Ecosyste.ms: Awesome

An open API service indexing awesome lists of open source software.

Awesome Lists | Featured Topics | Projects

https://github.com/facebook/chef-cookbooks

Open source chef cookbooks.
https://github.com/facebook/chef-cookbooks

Last synced: about 2 months ago
JSON representation

Open source chef cookbooks.

Awesome Lists containing this project

README

        

# Facebook Cookbooks Suite

[![Continuous Integration](https://github.com/facebook/chef-cookbooks/workflows/Continuous%20Integration/badge.svg?event=push)](https://github.com/facebook/chef-cookbooks/actions?query=workflow%3A%22Continuous+Integration%22)

This repo contains attribute-driven-API cookbooks maintained by Facebook. It's
a large chunk of what we refer to as our "core cookbooks."

It's worth reading our
[Philosophy.md](https://github.com/facebook/chef-utils/blob/main/Philosophy.md)
doc before reading this. It covers how we use Chef and is important context
before reading this.

It is important to note that these cookbooks are built using a very specific
model that's very different from most other cookbooks in the community.
Specifically:

* It assumes an environment in which you want to delegate. The cookbooks are
designed to be organized in a "least specific to most specific" order in the
run-list. The run-list starts with the "core cookbooks" that setup APIs and
enforce a base standard, which can be adjusted by the service owners using
cookbooks later in the run-list.
* It assumes a "run from main" type environment. At Facebook we use [Grocery
Delivery](http://www.github.com/facebook/grocery-delivery) to sync the main
branch of our source control repo with all of our Chef servers. Grocery
Delivery is not necessary to use these cookbooks, but since they were built
with this model in mind, the versions never change (relatedly: we do not use
environments).
* It assumes you have a testing toolset that allows anyone modifying later
cookbooks to ensure that their use of the API worked as expected on a live
node before committing.

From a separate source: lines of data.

(** *** Voice channels, categories and members *)

Lemma VoiceChannel_edit_json_Ok name position bitrate parent rtc_region user_limit
    video_quality_mode json :
  VoiceChannel.edit_json name position bitrate parent rtc_region user_limit
    video_quality_mode = Ok json ↔
  bitrate_accepted bitrate ∧
  json = VoiceChannel_body name position bitrate parent rtc_region user_limit
           video_quality_mode.
Proof.
  unfold VoiceChannel.edit_json, VoiceChannel_body, bitrate_accepted.
  rewrite !put_put_val.
  assert (∀ j, (if is_not_EMPTY user_limit
                then <["user_limit" :=
                         to_json JInt match user_limit with
                                      | PyNone => Val 0 | _ => user_limit end]> j
                else j)
               = put_val (is_not_EMPTY user_limit) "user_limit" (zero_if_None user_limit) j)
    as Huser by (intros j; by destruct user_limit).
  destruct bitrate as [| |b]; simpl.
  - rewrite Huser. split; [intros [= <-]; naive_solver|intros [_ ->]; done].
  - split; [done|]. intros [[?|(b & ? & _)] _]; done.
  - destruct (Z.ltb_spec b 8000) as [Hlo|Hlo]; simpl.
    { split; [done|]. intros [[?|(b' & ? & ?)] _]; simplify_eq. lia. }
    destruct (Z.gtb_spec b 128000) as [Hhi|Hhi]; simpl.
    { split; [done|]. intros [[?|(b' & ? & ?)] _]; simplify_eq. lia. }
    rewrite Huser. split; [intros [= <-]|intros [_ ->]; done].
    split; [|done]. right. exists b. split; [done|lia].
Qed.

Lemma CategoryChannel_edit_json_Ok name position json :
  CategoryChannel.edit_json name position = Ok json ↔
  json = CategoryChannel_body name position.
Proof.
  unfold CategoryChannel.edit_json, CategoryChannel_body. rewrite !put_put_val.
  split; [by intros [= <-]|by intros ->].
Qed.

Lemma GuildMember_edit_json_Ok `{!Timestamps} nickname roles mute deaf timeout_until json :
  GuildMember.edit_json nickname roles mute deaf timeout_until = Ok json ↔
  json = GuildMember_body nickname roles mute deaf timeout_until.
Proof.
  unfold GuildMember.edit_json, GuildMember_body. rewrite !put_put_val.
  split; [by intros [= <-]|by intros ->].
Qed.

(** *** The body that leaves with the request *)

Section outgoing_bodies.
Context `{!RestServer, !Timestamps, !ChannelType}.

Ltac outgoing_cases H :=
  match type of H with
  | context [match ?r with Ok _ => _ | Raise _ => _ end] =>
      destruct r as [j|e] eqn:Hjson; simpl in H;
      [destruct (dict_truthy j) eqn:Htruthy; simpl in H|];
      [repeat match type of H with
              | context [match ?r with _ => _ end] => destruct r; simpl in H
              end;
       rewrite outgoing_sent in H; simpl in H;
       apply list_elem_of_singleton in H as ->; done
      |rewrite outgoing_none in H; by apply elem_of_nil in H..]
  end.

Lemma TextChannel_outgoing name type position nsfw parent topic slowmode_delay
    default_auto_archive_duration reason (self : TextChannel.t) (w : World) json :
  json ∈ outgoing w (TextChannel.edit name type position nsfw parent topic slowmode_delay
                       default_auto_archive_duration reason self w).2 →
  TextChannel.edit_json name type position nsfw parent topic slowmode_delay
    default_auto_archive_duration = Ok json.
Proof. rewrite TextChannel_edit_run. intros Hin. outgoing_cases Hin. Qed.

Lemma VoiceChannel_outgoing name position bitrate parent rtc_region user_limit
    video_quality_mode reason (self : VoiceChannel.t) (w : World) json :
  json ∈ outgoing w (VoiceChannel.edit name position bitrate parent rtc_region user_limit
                       video_quality_mode reason self w).2 →
  VoiceChannel.edit_json name position bitrate parent rtc_region user_limit
    video_quality_mode = Ok json.
Proof. rewrite VoiceChannel_edit_run. intros Hin. outgoing_cases Hin. Qed.

Lemma CategoryChannel_outgoing name position reason (self : CategoryChannel.t)
    (w : World) json :
  json ∈ outgoing w (CategoryChannel.edit name position reason self w).2 →
  CategoryChannel.edit_json name position = Ok json.
Proof. rewrite CategoryChannel_edit_run. intros Hin. outgoing_cases Hin. Qed.

Lemma GuildMember_outgoing nickname roles mute deaf timeout_until reason
    (self : GuildMember.t) (w : World) json :
  json ∈ outgoing w (GuildMember.edit nickname roles mute deaf timeout_until reason
                       self w).2 →
  GuildMember.edit_json nickname roles mute deaf timeout_until = Ok json.
Proof. rewrite GuildMember_edit_run. intros Hin. outgoing_cases Hin. Qed.
End outgoing_bodies.

Lemma sent_ne (w : World) (rq : Request) : sent w rq ≠ w.
Proof.
  intros Heq. apply (f_equal (λ w, length (requests w))) in Heq.
  simpl in Heq. rewrite length_app in Heq. simpl in Heq. lia.
Qed.

Lemma sent_inj (w : World) (rq rq' : Request) : sent w rq = sent w rq' → rq = rq'.
Proof.
  intros Heq. apply (f_equal requests) in Heq. simpl in Heq.
  by apply app_inj_tail in Heq as [_ ->].
Qed.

For this, we use [Taste
Tester](http://www.github.com/facebook/taste-tester).

Cookbooks in this repo all being with `fb_` to denote that not only do they
use the Facebook Cookbook Model, but that they are maintained in this repo.

Local cookbooks or cookbooks in other repositories that implement this model
should not use this prefix, but should reference this document in their docs.

## APIs

Unlike other cookbook models, we do not use resources as APIs, we use the node
object. Configuration is modeled in arrays and hashes as closely and thinly as
possible to the service we are configuring. Ideally, you should only have to
read the docs to the service to configure it, not the docs to the cookbook.

For example, if the service we are configuring has a key-value pair
configuration file, we will provide a simple hash where keys and values will be
directly put into the necessary configuration file.

There are two reasons we use attribute-driven APIs:

1. Cascading configuration
Since our cookbooks are ordered least specific (core team that owns Chef) to
most specific (the team that owns this machine or service) it means that the
team who cares about this specific instance can always override anything.
This enables stacking that is not possible in many other models. For
example, you can have a run-list that looks like:

* Core cookbooks (the ones in this repo)
* Site/Company cookbooks (site-specific settings)
* Region cookbooks (overrides for a given region/cluster)
* Application Category cookbooks (webserver, mail server, etc.)
* Specific Application cookbook ("internal app1 server")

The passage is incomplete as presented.